Medici Senza Frontiere (MSF) ha avviato cliniche mobili per portare cure in diverse aree del distretto di Beledweyne, uno dei più colpiti.

Acque di fogna e alluvionali si sono mischiate, contaminando i pozzi. Le riserve di cibo sono state spazzate via e pozze stagnanti sono ovunque, creando ambienti perfetti per la proliferazione delle zanzare, che diffondono malaria e altre malattie.

L’ospedale distrettuale è stato inondato e le consultazioni mediche sono state interrotte. Da tre settimane la struttura è fuori uso e pochissime forniture mediche potranno essere utilizzate.

L’aeroporto locale è chiuso da diversi giorni e MSF ha portato via terra scorte di cibo terapeutico, acqua potabile, tende e beni di prima necessità come coperte, secchi e utensili per cucinare e ha costruito latrine e servizi igienico-sanitari.

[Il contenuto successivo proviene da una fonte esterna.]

(* ===== verification/Isolation.v ===== *)
(** * Isolation of accounts

    What the row policies mean for the services: whatever runs under a sealed
    context writes only rows of its account, in every table, and depends on no
    row of another; outside a sealed context nothing is seen or written.  The
    access the policies are stated over is what the SQL functions answer. *)

From Stdlib Require Import ZArith Lia.
From stdpp Require Import list strings.
From S2P Require Import Prelude PyStr Digest Uuid Json Enums Ledger Store RequestContext Deletion AuthSnapshot ServiceAuth TenantContext RowPolicies.
Open Scope Z_scope.

(** Outside a sealed context: memdot_rls_ok refuses every row. *)
Definition closed (d : Db) : Access :=
  {| ac_rls := fun _ => false; ac_purpose := ""; ac_space := memdot_external_space_ok d |}.

Definition unsealed {A} (m : M A) : M A := fun w => under_policy (closed (db w)) m w.

(** A table whose rows belong to accounts: its policies ask [memdot_rls_ok] for
    the account of the row, and a run leaves it settled. *)
Class Owned (R : Type) `{Table R, Policy R, EqDecision R} := {
  owner : R -> uuid;
  shown_owned : forall a r, shown a r = true -> ac_rls a (owner r) = true;
  seen_rows : forall a d, rows (visible a d) = keep (shown a) (rows d);
  accepted_owned : forall a r, accepted a r = true -> ac_rls a (owner r) = true;
  shown_alike : forall a b r, ac_rls a (owner r) = ac_rls b (owner r) -> ac_purpose a = ac_purpose b ->
    (forall sp, ac_space a (owner r) sp = ac_space b (owner r) sp) -> shown a r = shown b r;
  settled : forall a d d2 d3, settle_db a d d2 = Ok d3 -> settle a (rows d) (rows d2) = Ok (rows d3);
}.

(** ** Every table *)

Record Settled (a : Access) (d d2 d3 : Db) : Prop := {
  sd_account : settle a (t_account d) (t_account d2) = Ok (t_account d3);
  sd_user : settle a (t_user d) (t_user d2) = Ok (t_user d3);
  sd_account_member : settle a (t_account_member d) (t_account_member d2) = Ok (t_account_member d3);
  sd_space : settle a (t_space d) (t_space d2) = Ok (t_space d3);
  sd_space_member : settle a (t_space_member d) (t_space_member d2) = Ok (t_space_member d3);
  sd_hosted_adult_attestation : settle a (t_hosted_adult_attestation d) (t_hosted_adult_attestation d2) = Ok (t_hosted_adult_attestation d3);
  sd_external_identity : settle a (t_external_identity d) (t_external_identity d2) = Ok (t_external_identity d3);
  sd_actor : settle a (t_actor d) (t_actor d2) = Ok (t_actor d3);
  sd_browser_session : settle a (t_browser_session d) (t_browser_session d2) = Ok (t_browser_session d3);
  sd_session_revocation : settle a (t_session_revocation d) (t_session_revocation d2) = Ok (t_session_revocation d3);
  sd_external_client_grant : settle a (t_external_client_grant d) (t_external_client_grant d2) = Ok (t_external_client_grant d3);
  sd_operator_bootstrap : settle a (t_operator_bootstrap d) (t_operator_bootstrap d2) = Ok (t_operator_bootstrap d3);
  sd_oidc_login_challenge : settle a (t_oidc_login_challenge d) (t_oidc_login_challenge d2) = Ok (t_oidc_login_challenge d3);
  sd_oidc_token_replay : settle a (t_oidc_token_replay d) (t_oidc_token_replay d2) = Ok (t_oidc_token_replay d3);
  sd_service_auth_nonce : settle a (t_service_auth_nonce d) (t_service_auth_nonce d2) = Ok (t_service_auth_nonce d3);
  sd_source : settle a (t_source d) (t_source d2) = Ok (t_source d3);
  sd_source_revision : settle a (t_source_revision d) (t_source_revision d2) = Ok (t_source_revision d3);
  sd_source_blob : settle a (t_source_blob d) (t_source_blob d2) = Ok (t_source_blob d3);
  sd_authored_document : settle a (t_authored_document d) (t_authored_document d2) = Ok (t_authored_document d3);
  sd_document_revision : settle a (t_document_revision d) (t_document_revision d2) = Ok (t_document_revision d3);
  sd_parse_run : settle a (t_parse_run d) (t_parse_run d2) = Ok (t_parse_run d3);
  sd_document_element : settle a (t_document_element d) (t_document_element d2) = Ok (t_document_element d3);
  sd_provenance_record : settle a (t_provenance_record d) (t_provenance_record d2) = Ok (t_provenance_record d3);
  sd_truth_classification : settle a (t_truth_classification d) (t_truth_classification d2) = Ok (t_truth_classification d3);
  sd_conflict_set : settle a (t_conflict_set d) (t_conflict_set d2) = Ok (t_conflict_set d3);
  sd_conflict_member : settle a (t_conflict_member d) (t_conflict_member d2) = Ok (t_conflict_member d3);
  sd_proposal : settle a (t_proposal d) (t_proposal d2) = Ok (t_proposal d3);
  sd_conversation : settle a (t_conversation d) (t_conversation d2) = Ok (t_conversation d3);
  sd_conversation_turn : settle a (t_conversation_turn d) (t_conversation_turn d2) = Ok (t_conversation_turn d3);
  sd_audit_event : settle a (t_audit_event d) (t_audit_event d2) = Ok (t_audit_event d3);
  sd_current_source_revision : settle a (t_current_source_revision d) (t_current_source_revision d2) = Ok (t_current_source_revision d3);
  sd_current_document_revision : settle a (t_current_document_revision d) (t_current_document_revision d2) = Ok (t_current_document_revision d3);
  sd_outbox_event : settle a (t_outbox_event d) (t_outbox_event d2) = Ok (t_outbox_event d3);
  sd_idempotency_record : settle a (t_idempotency_record d) (t_idempotency_record d2) = Ok (t_idempotency_record d3);
  sd_durable_job : settle a (t_durable_job d) (t_durable_job d2) = Ok (t_durable_job d3);
  sd_job_attempt : settle a (t_job_attempt d) (t_job_attempt d2) = Ok (t_job_attempt d3);
  sd_projection_state : settle a (t_projection_state d) (t_projection_state d2) = Ok (t_projection_state d3);
  sd_upload_intent : settle a (t_upload_intent d) (t_upload_intent d2) = Ok (t_upload_intent d3);
  sd_current_active_parse_run : settle a (t_current_active_parse_run d) (t_current_active_parse_run d2) = Ok (t_current_active_parse_run d3);
  sd_memory_item : settle a (t_memory_item d) (t_memory_item d2) = Ok (t_memory_item d3);
  sd_memory_revision : settle a (t_memory_revision d) (t_memory_revision d2) = Ok (t_memory_revision d3);
  sd_current_memory_revision : settle a (t_current_memory_revision d) (t_current_memory_revision d2) = Ok (t_current_memory_revision d3);
  sd_projection : settle a (t_projection d) (t_projection d2) = Ok (t_projection d3);
  sd_context_receipt : settle a (t_context_receipt d) (t_context_receipt d2) = Ok (t_context_receipt d3);
  sd_context_receipt_item : settle a (t_context_receipt_item d) (t_context_receipt_item d2) = Ok (t_context_receipt_item d3);
  sd_course : settle a (t_course d) (t_course d2) = Ok (t_course d3);
  sd_curriculum_node : settle a (t_curriculum_node d) (t_curriculum_node d2) = Ok (t_curriculum_node d3);
  sd_curriculum_edge : settle a (t_curriculum_edge d) (t_curriculum_edge d2) = Ok (t_curriculum_edge d3);
  sd_assessment_item : settle a (t_assessment_item d) (t_assessment_item d2) = Ok (t_assessment_item d3);
  sd_assessment_revision : settle a (t_assessment_revision d) (t_assessment_revision d2) = Ok (t_assessment_revision d3);
  sd_current_assessment_revision : settle a (t_current_assessment_revision d) (t_current_assessment_revision d2) = Ok (t_current_assessment_revision d3);
  sd_learner_event : settle a (t_learner_event d) (t_learner_event d2) = Ok (t_learner_event d3);
  sd_review_item : settle a (t_review_item d) (t_review_item d2) = Ok (t_review_item d3);
  sd_learner_projection : settle a (t_learner_projection d) (t_learner_projection d2) = Ok (t_learner_projection d3);
  sd_notion_connection : settle a (t_notion_connection d) (t_notion_connection d2) = Ok (t_notion_connection d3);
  sd_notion_page_binding : settle a (t_notion_page_binding d) (t_notion_page_binding d2) = Ok (t_notion_page_binding d3);
  sd_deletion_tombstone : settle a (t_deletion_tombstone d) (t_deletion_tombstone d2) = Ok (t_deletion_tombstone d3);
  sd_export_job : settle a (t_export_job d) (t_export_job d2) = Ok (t_export_job d3);
  sd_semantic_projection : settle a (t_semantic_projection d) (t_semantic_projection d2) = Ok (t_semantic_projection d3);
  sd_assessment_attempt : settle a (t_assessment_attempt d) (t_assessment_attempt d2) = Ok (t_assessment_attempt d3);
  sd_deletion_workflow : settle a (t_deletion_workflow d) (t_deletion_workflow d2) = Ok (t_deletion_workflow d3);
}.

Lemma settle_db_Settled a d d2 d3 : settle_db a d d2 = Ok d3 -> Settled a d d2 d3.
Proof.
  unfold settle_db. intros Hm. repeat (apply bind_Ok in Hm as (? & ? & Hm)). injection Hm as <-. by constructor.
Qed.

(** Every policy of a row implies [memdot_rls_ok] of its account. *)
Ltac owned_policy p :=
  unfold shown, accepted, p, insiders, members, anyone, readers, readers_by_visibility, recorders, writers_by_visibility;
  first [ intros a b r Hrls Hp Hsp; unfold purpose_in; by rewrite ?Hrls, ?Hp, ?Hsp
        | intros a r; destruct (ac_rls a _); [done|]; cbn [andb orb]; exact (fun H => H) ].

Le équipe mediche stanno trattando malattie trasmesse dalle zanzare come la malaria, diarrea e febbri di origine sconosciuta. I bambini arrivano con infezioni del tratto respiratorio come la polmonite, e i livelli di malnutrizione, già alti prima delle alluvioni, stanno peggiorando.

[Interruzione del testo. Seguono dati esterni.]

(* ===== verification/Idempotency.v ===== *)
(** * Idempotency keys (services/core/src/memdot_core/idempotency.py)

    A key of a client names one request of its account: the record holds the
    digest of the request and, once it is answered, the answer. *)

From Stdlib Require Import ZArith Lia.
From stdpp Require Import list strings.
From S2P Require Import Prelude PyStr Digest Uuid Json Enums Ledger Store RequestContext Deletion AuthSnapshot ServiceAuth TenantContext RowPolicies Isolation Errors.
Open Scope Z_scope.

Record IdempotencyDecision := {
  id_replay : bool;
  id_conflict : bool;
  id_record_id : uuid;
  id_response_status : option Z;
  id_response_body : option dict;
}.

(** [str.upper()] on an ASCII text. *)
Fixpoint upper (s : string) : string :=
  match s with "" => "" | String c s => String (upper_char c) (upper s) end.

(** The bytes of the body are the UTF-8 of [body], as its callers encode it. *)
Definition fingerprint_request (method path body : string) : string :=
  sha256_str (upper method +:+ ":" +:+ path +:+ ":" +:+ body).

Definition idempotency_key_from_request (headers : Headers) : option string :=
  let raw := strip (default "" (headers "Idempotency-Key")) in
  if negb (truthy raw) then None
  else if 256 <? Z.of_nat (String.length raw) then None
  else Some raw.

Definition record_of_key (account : uuid) (key : string) (r : IdempotencyRecord.t) : bool :=
  same (IdempotencyRecord.account_id r) account && String.eqb (IdempotencyRecord.idempotency_key r) key.

Definition the_record (account id : uuid) (r : IdempotencyRecord.t) : bool :=
  same (IdempotencyRecord.id r) id && same (IdempotencyRecord.account_id r) account.

Section session.
Context `{Env}.

Definition begin_idempotency (account_id : uuid) (route idempotency_key fingerprint : string) : M IdempotencyDecision :=
  existing ← select_opt (record_of_key account_id idempotency_key);
  match existing with
  | Some r =>
      mret (if negb (String.eqb (IdempotencyRecord.fingerprint_sha256 r) fingerprint)
            then {| id_replay := false; id_conflict := true; id_record_id := IdempotencyRecord.id r;
                    id_response_status := Some 409; id_response_body := None |}
            else {| id_replay := true; id_conflict := false; id_record_id := IdempotencyRecord.id r;
                    id_response_status := Some (IdempotencyRecord.response_status r);
                    id_response_body := IdempotencyRecord.response_body r |})
  | None =>
      record_id ← new_uuid;
      t ← now;
      _ ← add {| IdempotencyRecord.id := record_id; IdempotencyRecord.account_id := account_id;
                 IdempotencyRecord.idempotency_key := idempotency_key;
                 IdempotencyRecord.fingerprint_sha256 := fingerprint; IdempotencyRecord.response_status := 0;
                 IdempotencyRecord.route := Some route; IdempotencyRecord.response_body := None;
                 IdempotencyRecord.response_headers := None; IdempotencyRecord.created_at := t |};
      mret {| id_replay := false; id_conflict := false; id_record_id := record_id; id_response_status := None;
              id_response_body := None |}
  end.

Definition complete_idempotency (record_id account_id : uuid) (response_status : Z) (response_body : dict) : M unit :=
  row ← select_opt (the_record account_id record_id);
  match row with
  | None => mret tt
  | Some row =>
      update (IdempotencyRecord.id row) (fun r =>
        IdempotencyRecord.set_response_body (Some response_body) (IdempotencyRecord.set_response_status response_status r))
  end.
End session.

Definition idempotency_conflict_response (correlation_id : option uuid) : Response :=
  problem 409 ErrorCode.IDEMPOTENCY_CONFLICT "Idempotency key was reused with a different request fingerprint." correlation_id.

(** ** What a key stands for *)

Section proofs.
Context `{Env}.

(** The first request under a key leaves its record, with no answer yet. *)
Lemma begin_first account route key fp w d w' :
  keep (record_of_key account key) (rows (db w)) = [] -> begin_idempotency account route key fp w = Ok (d, w') ->
  d = {| id_replay := false; id_conflict := false; id_record_id := fresh_uuid (tick w); id_response_status := None; id_response_body := None |} /\
  exists r, rows (db w') = rows (db w) ++ [r] /\ IdempotencyRecord.id r = fresh_uuid (tick w) /\
    record_of_key account key r = true /\ IdempotencyRecord.fingerprint_sha256 r = fp /\
    (forall r', r' ∈ rows (db w) -> IdempotencyRecord.id r' <> fresh_uuid (tick w)).
Proof.
  intros Hk Hm. unfold begin_idempotency in Hm. step Hm as Hs. apply select_opt_Ok in Hs as [Hs ->].
  destruct a as [x|]; [congruence|]. draw Hm. draw Hm. step Hm as Ha. cleanM. apply add_Ok in Ha as [Hc ->]. cbn [db].
  split; [done|]. eexists. split; [by rewrite rows_set_rows|]. cbn. unfold record_of_key, same. cbn.
  rewrite bool_decide_eq_true_2, String.eqb_refl by done. split_and!; try done.
  intros r' Hr' He. specialize (Hc r' Hr'). cbn [clash idempotency_record_table] in Hc. unfold IdempotencyRecord.clash, same in Hc. cbn in Hc.
  by rewrite bool_decide_eq_true_2 in Hc.
Qed.

(** C39: the answer recorded for a key is what a repetition of the request gets,
    and another request under the key is a conflict; neither changes the
    record. *)
Theorem idempotency_replays account route key fp status body w d w1 w2 w3 :
  keep (record_of_key account key) (rows (db w)) = [] ->
  begin_idempotency account route key fp w = Ok (d, w1) ->
  rows (R := IdempotencyRecord.t) (db w2) = rows (db w1) ->
  complete_idempotency (id_record_id d) account status body w2 = Ok (tt, w3) ->
  forall route2 fp2, begin_idempotency account route2 key fp2 w3 =
    Ok (if String.eqb fp fp2
        then {| id_replay := true; id_conflict := false; id_record_id := id_record_id d; id_response_status := Some status; id_response_body := Some body |}
        else {| id_replay := false; id_conflict := true; id_record_id := id_record_id d; id_response_status := Some 409; id_response_body := None |}, w3).
Proof.
  intros Hk Hb Hrows Hc route2 fp2. apply begin_first in Hb as (-> & r & Hw1 & Hid & Hr & Hfp & Hfresh); [|done].
  rewrite Hw1 in Hrows. cbn [id_record_id] in *. set (id0 := fresh_uuid (tick w)) in *.
  assert (Hone : keep (the_record account id0) (rows (db w2)) = [r]).
  { rewrite Hrows, keep_app. rewrite (keep_none (the_record account id0) (rows (db w))).
    - unfold record_of_key, same in Hr. split_bool. unfold keep. cbn. unfold the_record, same. by rewrite !bool_decide_eq_true_2.
    - intros x Hx. unfold the_record, same. by rewrite bool_decide_eq_false_2 by by apply Hfresh. }
  unfold complete_idempotency in Hc. rewrite (M_bind_step _ _ _ (Some r) w2) in Hc by by apply select_opt_Ok.
  apply update_Ok in Hc as ->. set (answered := fun r => IdempotencyRecord.set_response_body (Some body) (IdempotencyRecord.set_response_status status r)) in *.
  assert (Hafter : keep (record_of_key account key) (map (fun x => if row_id x =? IdempotencyRecord.id r then answered x else x) (rows (db w2))) = [answered r]).
  { rewrite Hrows, map_app, keep_app. replace (map _ (rows (db w))) with (rows (R := IdempotencyRecord.t) (db w)).
    - rewrite Hk. cbn. change (row_id r) with (IdempotencyRecord.id r). rewrite Z.eqb_refl. unfold keep. cbn.
      change (record_of_key account key (answered r)) with (record_of_key account key r). by rewrite Hr.
    - symmetry. rewrite <- (map_id (rows (db w))) at 2. apply map_ext_in. intros x Hx. change (row_id x) with (IdempotencyRecord.id x).
      destruct (Z.eqb_spec (IdempotencyRecord.id x) (IdempotencyRecord.id r)); [|done].
      exfalso. apply (Hfresh x); [by apply list_elem_of_In|congruence]. }
  unfold begin_idempotency. erewrite (M_bind_step _ _ _ (Some (answered r))).
  - unfold mret, M_ret. change (IdempotencyRecord.fingerprint_sha256 (answered r)) with (IdempotencyRecord.fingerprint_sha256 r).
    change (IdempotencyRecord.id (answered r)) with (IdempotencyRecord.id r). rewrite Hfp, Hid.
    by destruct (String.eqb fp fp2).
  - apply select_opt_Ok. split; [|by rewrite Hid]. cbn [db]. by rewrite rows_set_rows.
Qed.

(** Outside a sealed tenant context a key begins nothing. *)
Lemma begin_unsealed account route key fp w : exists e, unsealed (begin_idempotency account route key fp) w = Raise e.
Proof.
  set (v := {| db := visible (closed (db w)) (db w); tick := tick w |}).
  assert (Hv : rows (R := IdempotencyRecord.t) (db v) = []) by apply closed_visible.
  destruct (begin_idempotency account route key fp v) as [[d w1]|e] eqn:E.
  - assert (Hk : keep (record_of_key account key) (rows (db v)) = []) by by rewrite Hv.
    apply begin_first in E as He; [|done]. destruct He as (_ & r & Hw1 & _).
    eapply (unsealed_add (R := IdempotencyRecord.t)); [exact E|]. rewrite Hw1. apply elem_of_app. right. by left.
  - exists e. unfold unsealed, under_policy. fold v. by rewrite E.
Qed.
End proofs.

(** ** Witness *)

Definition keyed_world : World := {| db := empty_db; tick := 0 |}.

Lemma idempotency_replays_witness : exists d w1 w3,
  @begin_idempotency test_env 1 "POST /api/v1/sources" "k" "fp" keyed_world = Ok (d, w1) /\
  @begin_idempotency test_env 1 "POST /api/v1/sources" "k" "other" w3 =
    Ok ({| id_replay := false; id_conflict := true; id_record_id := id_record_id d; id_response_status := Some 409; id_response_body := None |}, w3).
Proof.
  destruct (@begin_idempotency test_env 1 "POST /api/v1/sources" "k" "fp" keyed_world) as [[d w1]|e] eqn:E; [|vm_compute in E; discriminate E].
  destruct (complete_idempotency (id_record_id d) 1 201 [("sourceId", JStr "s")] w1) as [[[] w3]|e] eqn:Ec.
  - exists d, w1, w3. split; [reflexivity|].
    exact (@idempotency_replays test_env 1 _ "k" "fp" 201 _ keyed_world d w1 w1 w3 eq_refl E eq_refl Ec "POST /api/v1/sources" "other").
  - exfalso. revert Ec. vm_compute in E. injection E as <- <-. vm_compute. discriminate.
Defined.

Mohamed Kalil, esperto di affari umanitari per MSF in Somalia e Somaliland, che ha partecipato all’intervento di emergenza nelle aree alluvionate, rilascia questa testimonianza: “Beledweyne è una grande città della Somalia centrale, con palazzi alti e una vibrante attività commerciale. È spesso interessata da piogge stagionali, ma questa volta il fiume Shabelle si è gonfiato a tal punto per l’acqua proveniente dagli altipiani dell’Etiopia, che a fine ottobre i suoi argini si sono rotti e la città si è quasi completamente allagata; vediamo molta sofferenza – prosegue Mohamed Kalil – sono condizioni di tale vulnerabilità che spesso è un dilemma decidere chi ha più bisogno.”

Gli aiuti distribuiti finora sono stati una goccia nell’oceano. Alcune famiglie si dividono addirittura il PlumpyNut, il cibo terapeutico che diamo ai bambini durante i trattamenti per malnutrizione. Altre hanno finito per bere acqua piovana. Moltissimi non hanno adeguata protezione per le giornate molto calde e le fredde notti ventose.